Fixpoint psim {R1 R2} (RR : R1 → R2 → Prop) (p1 : Pull W1 R1) (p2 : Pull W2 R2) : Prop :=
  let '(mkPull m1) := p1 in
  ∀ s1 s2, I s1 s2 →
    match m1 s1, next p2 s2 with
    | (t1, Ok (Some (r1, q1))), (t2, Ok (Some (r2, q2))) => I t1 t2 ∧ RR r1 r2 ∧ psim RR q1 q2
    | (t1, Ok None), (t2, Ok None) => I t1 t2
    | (t1, Err e1), (t2, Err e2) => I t1 t2 ∧ e1 = e2
    | (t1, Panic), (t2, Panic) => I t1 t2
    | _, _ => False
    end.
Definition osim {R1 R2} (RR : R1 → R2 → Prop) : option (R1 * Pull W1 R1) → option (R2 * Pull W2 R2) → Prop :=
  option_Forall2 (λ a b, RR a.1 b.1 ∧ psim RR a.2 b.2).

Lemma psim_next {R1 R2} (RR : R1 → R2 → Prop) p1 p2 :
  psim RR p1 p2 ↔ msim I (osim RR) (next p1) (next p2).
Proof.
  destruct p1 as [m1]. cbn [psim next]. split; intros H s1 s2 Hs; specialize (H s1 s2 Hs);
    destruct (m1 s1) as [t1 [[[r1 q1]|]|e1|]], (next p2 s2) as [t2 [[[r2 q2]|]|e2|]]; simpl in *.
  all: try done; try (destruct H as [? H]; by inversion H).
  all: try (destruct H as (? & ? & ?); split; [done|]; by constructor).
  all: try (split; [done|constructor]).
  all: destruct H as [? H]; inversion H as [? ? [? ?]|]; by subst.
Qed.
Lemma psim_mk {R1 R2} (RR : R1 → R2 → Prop) m1 m2 :
  msim I (osim RR) m1 m2 → psim RR (mkPull m1) (mkPull m2).
Proof. intros H. by apply psim_next. Qed.

(** Induction along two iterators in step. *)
Lemma psim_ind {R1 R2} (RR : R1 → R2 → Prop) (P : Pull W1 R1 → Pull W2 R2 → Prop) :
  (∀ p1 p2, msim I (option_Forall2 (λ a b, RR a.1 b.1 ∧ psim RR a.2 b.2 ∧ P a.2 b.2)) (next p1) (next p2) →
            P p1 p2) →
  ∀ p1 p2, psim RR p1 p2 → P p1 p2.
Proof.
  intros H p1. induction p1 as [m IH] using pull_ind. intros p2 Hp. apply H.
  apply psim_next in Hp. cbn [next] in *. intros s1 s2 Hs. specialize (Hp s1 s2 Hs). specialize (IH s1).
  destruct (m s1) as [t1 [[[r1 q1]|]|e1|]], (next p2 s2) as [t2 [[[r2 q2]|]|e2|]]; simpl in *.
  all: destruct Hp as [Ht Ho]; split; try done; inversion Ho as [? ? [Hr Hq]|]; subst; constructor.
  split_and!; try done. by eapply IH.
Qed.

(** A step: both are at their end, or both go on with related rows. *)
Lemma osim_bind {A1 A2 B1 B2} (P : A1 → A2 → Prop) (Q : B1 → B2 → Prop)
    (m1 : M W1 GraphError (option A1)) (m2 : M W2 GraphError (option A2)) f1 f2 :
  msim I (option_Forall2 P) m1 m2 → msim I Q (f1 None) (f2 None) →
  (∀ a b, P a b → msim I Q (f1 (Some a)) (f2 (Some b))) → msim I Q (m1 ≫= f1) (m2 ≫= f2).
Proof.
  intros Hn H0 H1. eapply msim_bind; [exact Hn|]. intros o1 o2 [a b Hab|]; [by apply H1|done].
Qed.
End psim.

(** ** The iterators *)
Section combinators.
Context {W1 W2 : Type} (I : W1 → W2 → Prop).

Section rows.
Context {R1 R2 : Type} (RR : R1 → R2 → Prop).

Lemma vec_iter_sim l1 l2 : Forall2 RR l1 l2 → psim I RR (vec_iter l1) (vec_iter l2).
Proof.
  induction 1 as [|r1 r2 l1 l2 Hr _ IH]; apply psim_mk, msim_ret; [constructor|]. by constructor.
Qed.
Lemma blocking_sim m1 m2 :
  msim I (Forall2 RR) m1 m2 → psim I RR (blocking m1) (blocking m2).
Proof.
  intros H. apply psim_mk. eapply msim_bind; [exact H|]. intros l1 l2 Hl. by apply psim_next, vec_iter_sim.
Qed.
Lemma collect_all_sim p1 p2 :
  psim I RR p1 p2 → msim I (Forall2 RR) (collect_all p1) (collect_all p2).
Proof.
  revert p1 p2. apply psim_ind. intros p1 p2 Hn.
  destruct p1 as [m1], p2 as [m2]. cbn [collect_all].
  eapply osim_bind; [exact Hn|apply msim_ret; constructor|]. intros [r1 q1] [r2 q2] (Hr & _ & IH).
  eapply msim_bind; [exact IH|]. intros l1 l2 Hl. apply msim_ret. by constructor.
Qed.
Lemma filter_iter_sim f1 f2 p1 p2 :
  (∀ r1 r2, RR r1 r2 → msim I eq (f1 r1) (f2 r2)) → psim I RR p1 p2 →
  psim I RR (filter_iter f1 p1) (filter_iter f2 p2).
Proof.
  intros Hf. revert p1 p2. apply psim_ind. intros p1 p2 Hn.
  destruct p1 as [m1], p2 as [m2]. cbn [filter_iter]. apply psim_mk.
  eapply osim_bind; [exact Hn|apply msim_ret; constructor|]. intros [r1 q1] [r2 q2] (Hr & _ & IH).
  apply msim_bind_eq; [by apply Hf|]. intros [|]; [|by apply psim_next in IH].
  apply msim_ret. by constructor.
Qed.
Lemma skip_iter_sim n p1 p2 : psim I RR p1 p2 → psim I RR (skip_iter n p1) (skip_iter n p2).
Proof.
  intros Hp. revert n. pattern p1, p2. revert p1 p2 Hp. apply psim_ind. intros p1 p2 Hn n.
  destruct p1 as [m1], p2 as [m2]. cbn [skip_iter]. apply psim_mk. destruct (N.eqb n 0).
  - eapply msim_mono; [exact Hn|]. intros o1 o2 Ho. destruct Ho as [? ? (? & ? & ?)|]; by constructor.
  - eapply osim_bind; [exact Hn|apply msim_ret; constructor|]. intros [r1 q1] [r2 q2] (_ & _ & IH).
    by apply psim_next, IH.
Qed.
Lemma limit_iter_sim n p1 p2 : psim I RR p1 p2 → psim I RR (limit_iter n p1) (limit_iter n p2).
Proof.
  intros Hp. revert n. pattern p1, p2. revert p1 p2 Hp. apply psim_ind. intros p1 p2 Hn n.
  destruct p1 as [m1], p2 as [m2]. cbn [limit_iter]. apply psim_mk. destruct (N.eqb n 0).
  - apply msim_ret. constructor.
  - eapply osim_bind; [exact Hn|apply msim_ret; constructor|]. intros [r1 q1] [r2 q2] (Hr & _ & IH).
    apply msim_ret. constructor. split; [done|]. apply IH.
Qed.
Lemma distinct_drain_sim eqb1 eqb2 d1 d2 p1 p2 :
  (∀ a1 a2 b1 b2, RR a1 a2 → RR b1 b2 → eqb1 a1 b1 = eqb2 a2 b2) → Forall2 RR d1 d2 →
  psim I RR p1 p2 → msim I (Forall2 RR) (distinct_drain eqb1 d1 p1) (distinct_drain eqb2 d2 p2).
Proof.
  intros He Hd Hp. revert d1 d2 Hd. pattern p1, p2. revert p1 p2 Hp. apply psim_ind. intros p1 p2 Hn d1 d2 Hd.
  destruct p1 as [m1], p2 as [m2]. cbn [distinct_drain].
  eapply osim_bind; [exact Hn|by apply msim_ret|]. intros [r1 q1] [r2 q2] (Hr & _ & IH). apply IH.
  assert (List.existsb (λ s, eqb1 s r1) d1 = List.existsb (λ s, eqb2 s r2) d2) as ->.
  { induction Hd as [|x1 x2 d1 d2 Hx _ IHd]; [done|]. cbn [List.existsb]. by rewrite IHd, (He x1 x2 r1 r2). }
  destruct (List.existsb _ _); [done|]. apply Forall2_app; [done|]. by constructor.
Qed.
Lemma tagged_drain_sim {K} (k1 : R1 → M W1 GraphError K) (k2 : R2 → M W2 GraphError K) p1 p2 :
  (∀ r1 r2, RR r1 r2 → msim I eq (k1 r1) (k2 r2)) → psim I RR p1 p2 →
  msim I (Forall2 (λ a b, a.1 = b.1 ∧ RR a.2 b.2)) (tagged_drain k1 p1) (tagged_drain k2 p2).
Proof.
  intros Hk. revert p1 p2. apply psim_ind. intros p1 p2 Hn.
  destruct p1 as [m1], p2 as [m2]. cbn [tagged_drain].
  eapply osim_bind; [exact Hn|apply msim_ret; constructor|]. intros [r1 q1] [r2 q2] (Hr & _ & IH).
  apply msim_bind_eq; [by apply Hk|]. intros k. eapply msim_bind; [exact IH|]. intros l1 l2 Hl.
  apply msim_ret. by constructor.
Qed.
End rows.

Lemma map_iter_sim {R1 R2 T1 T2} (RR : R1 → R2 → Prop) (TT : T1 → T2 → Prop) f1 f2 p1 p2 :
  (∀ r1 r2, RR r1 r2 → msim I TT (f1 r1) (f2 r2)) → psim I RR p1 p2 →
  psim I TT (map_iter f1 p1) (map_iter f2 p2).
Proof.
  intros Hf. revert p1 p2. apply psim_ind. intros p1 p2 Hn.
  destruct p1 as [m1], p2 as [m2]. cbn [map_iter]. apply psim_mk.
  eapply osim_bind; [exact Hn|apply msim_ret; constructor|]. intros [r1 q1] [r2 q2] (Hr & _ & IH).
  eapply msim_bind; [by apply Hf|]. intros t1 t2 Ht. apply msim_ret. by constructor.
Qed.
Lemma buffered_sim {R1 R2} (RR : R1 → R2 → Prop) l1 l2 p1 p2 :
  Forall2 RR l1 l2 → psim I RR p1 p2 → psim I RR (buffered l1 p1) (buffered l2 p2).
Proof.
  intros Hl Hp. induction Hl as [|r1 r2 l1 l2 Hr _ IH]; [done|]. apply psim_mk, msim_ret. by constructor.
Qed.
Lemma flat_iter_sim {R1 R2 T1 T2} (RR : R1 → R2 → Prop) (TT : T1 → T2 → Prop) f1 f2 p1 p2 :
  (∀ r1 r2, RR r1 r2 → msim I (Forall2 TT) (f1 r1) (f2 r2)) → psim I RR p1 p2 →
  psim I TT (flat_iter f1 p1) (flat_iter f2 p2).
Proof.
  intros Hf. revert p1 p2. apply psim_ind. intros p1 p2 Hn.
  destruct p1 as [m1], p2 as [m2]. cbn [flat_iter]. apply psim_mk.
  eapply osim_bind; [exact Hn|apply msim_ret; constructor|]. intros [r1 q1] [r2 q2] (Hr & _ & IH).
  eapply msim_bind; [by apply Hf|]. intros l1 l2 Hl. by apply psim_next, buffered_sim.
Qed.
End combinators.
(** ** Schemas *)
Definition wf_res (r : Res RecordSchema) : Prop := ∀ s, r = Ok s → schema_wf s.

Lemma wf_ret s : schema_wf s → wf_res (Ok s).
Proof. by intros H ? [= <-]. Qed.
Lemma wf_bind {A} (m : Res A) f : (∀ a, m = Ok a → wf_res (f a)) → wf_res (m ≫= f).
Proof. intros H. destruct m as [a|e|]; [|done..]. cbn. by apply H. Qed.
Lemma wf_then (m : Res RecordSchema) f : wf_res m → (∀ s, schema_wf s → wf_res (f s)) → wf_res (m ≫= f).
Proof. intros Hm Hf. apply wf_bind. intros s E. by apply Hf, Hm. Qed.
Lemma add_names_wf names s : schema_wf s → wf_res (add_names names s).
Proof.
  revert s. induction names as [|n names IH]; intros s Hs; cbn [add_names]; [by apply wf_ret|].
  apply wf_bind. intros [slot s'] E. apply IH. by eapply schema_add_wf.
Qed.
Lemma node_slots_wf alias props s : schema_wf s → wf_res (node_slots alias props s).
Proof. intros Hs. apply wf_then; [by apply add_names_wf|]. intros ? ?. by apply add_names_wf. Qed.
Lemma edge_slots_wf alias props s : schema_wf s → wf_res (edge_slots alias props s).
Proof. intros Hs. apply wf_then; [by apply add_names_wf|]. intros ? ?. by apply add_names_wf. Qed.
Lemma extend_with_wf src s : schema_wf s → wf_res (extend_with src s).
Proof. intros Hs. apply wf_bind. intros l _. by apply add_names_wf. Qed.

Ltac wf_step :=
  match goal with
  | |- schema_wf RecordSchema.new => apply schema_new_wf
  | H : schema_wf ?s |- schema_wf ?s => exact H
  | |- wf_res (Ok _) => apply wf_ret
  | |- wf_res (add_names _ _) => apply add_names_wf
  | |- wf_res (node_slots _ _ _) => apply node_slots_wf
  | |- wf_res (edge_slots _ _ _) => apply edge_slots_wf
  | |- wf_res (extend_with _ _) => apply extend_with_wf
  | |- wf_res (add_node_metadata _ _) => apply add_names_wf
  | |- wf_res (add_keys _ _ _) => apply add_names_wf
  | |- wf_res (match ?x with _ => _ end) => destruct x
  | |- wf_res (if ?x then _ else _) => destruct x
  | |- wf_res (infer_with_props _ _) => solve [eauto with nocore]
  | |- wf_res (@mbind _ _ RecordSchema _ _ _) => apply wf_then; [|intros ? ?]
  | |- wf_res (_ ≫= _) => apply wf_bind; intros ? _
  end.
Ltac solve_wf := repeat wf_step.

### PROBLEM TO WORK ON
Write out only the lines that run from the line containing "destruct (m1 s1)" through the line containing "(** Induction along two iterators in step. *)", both included, exactly as they appear above.

### RESULT
    destruct (m1 s1) as [t1 [[[r1 q1]|]|e1|]], (next p2 s2) as [t2 [[[r2 q2]|]|e2|]]; simpl in *.
  all: try done; try (destruct H as [? H]; by inversion H).
  all: try (destruct H as (? & ? & ?); split; [done|]; by constructor).
  all: try (split; [done|constructor]).
  all: destruct H as [? H]; inversion H as [? ? [? ?]|]; by subst.
Qed.
Lemma psim_mk {R1 R2} (RR : R1 → R2 → Prop) m1 m2 :
  msim I (osim RR) m1 m2 → psim RR (mkPull m1) (mkPull m2).
Proof. intros H. by apply psim_next. Qed.

(** Induction along two iterators in step. *)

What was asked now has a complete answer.